• **Task directions**: Select and copy out every line in the records containing "selectedCookbookRecipe".

Supplied data Block Start

(** [state.selectedCookbookRecipe || state.currentRecipe] *)
Definition detailRecipe (state : AppState.t) : option Recipe.t :=
  match AppState.selectedCookbookRecipe state with
  | Some r => Some r
  | None => AppState.currentRecipe state
  end.

(** Which control the render of [k] offers. [renderResult],
    [renderRecipeDetail], [renderCooking] and [renderSuccess] return
    nothing without their recipe; the header is absent from the success
    and detail screens; the remove button belongs to an item of the
    pantry; [Prev] is disabled at index 0. The answers of the service may
    arrive at any time; the edit they answer was asked from the detail
    screen. *)
Definition enabled (k : Component) (ev : Event) : bool :=
  match ev with
  | HeaderLogo => negb (screen_is k SUCCESS) && negb (screen_is k RECIPE_DETAIL)
  | ScanAnswered _ | GenerateAnswered _ _ | IllustrationAnswered _ _ | ToastTimeout => true
  | RemoveIngredient i =>
      screen_is k LANDING && (0 <=? i)
      && (i <? Z.of_nat (length (AppState.scannedIngredients (state k))))
  | AddIngredient _ | CityChange _ | MyCookbook => screen_is k LANDING
  | ResultBack | ResultSave _ _ | CookWithHacks | GoShoppingFirst =>
      screen_is k RESULT && bool_decide (is_Some (AppState.currentRecipe (state k)))
  | CookbookBack => screen_is k COOKBOOK
  | CookbookSelect i =>
      screen_is k COOKBOOK && bool_decide (is_Some (AppState.cookbook (state k) !! i))
  | DetailBack | CookNow =>
      screen_is k RECIPE_DETAIL && bool_decide (is_Some (detailRecipe (state k)))
  | MagicEditAnswered captured _ _ =>
      match AppState.screen captured with
      | RECIPE_DETAIL => bool_decide (is_Some (detailRecipe captured))
      | _ => false
      end
  | ShoppingBack | StartCooking => screen_is k SHOPPING
  | CookingBack | CookingNext =>
      screen_is k COOKING && bool_decide (is_Some (AppState.currentRecipe (state k)))
  | CookingPrev =>
      screen_is k COOKING && bool_decide (is_Some (AppState.currentRecipe (state k)))
      && negb (currentStepIndex k =? 0)
  | SuccessSave _ | GoHome =>
      screen_is k SUCCESS && bool_decide (is_Some (AppState.currentRecipe (state k)))
  end.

Supplied data Block End

• **Response below**:
(** [state.selectedCookbookRecipe || state.currentRecipe] *)
  match AppState.selectedCookbookRecipe state with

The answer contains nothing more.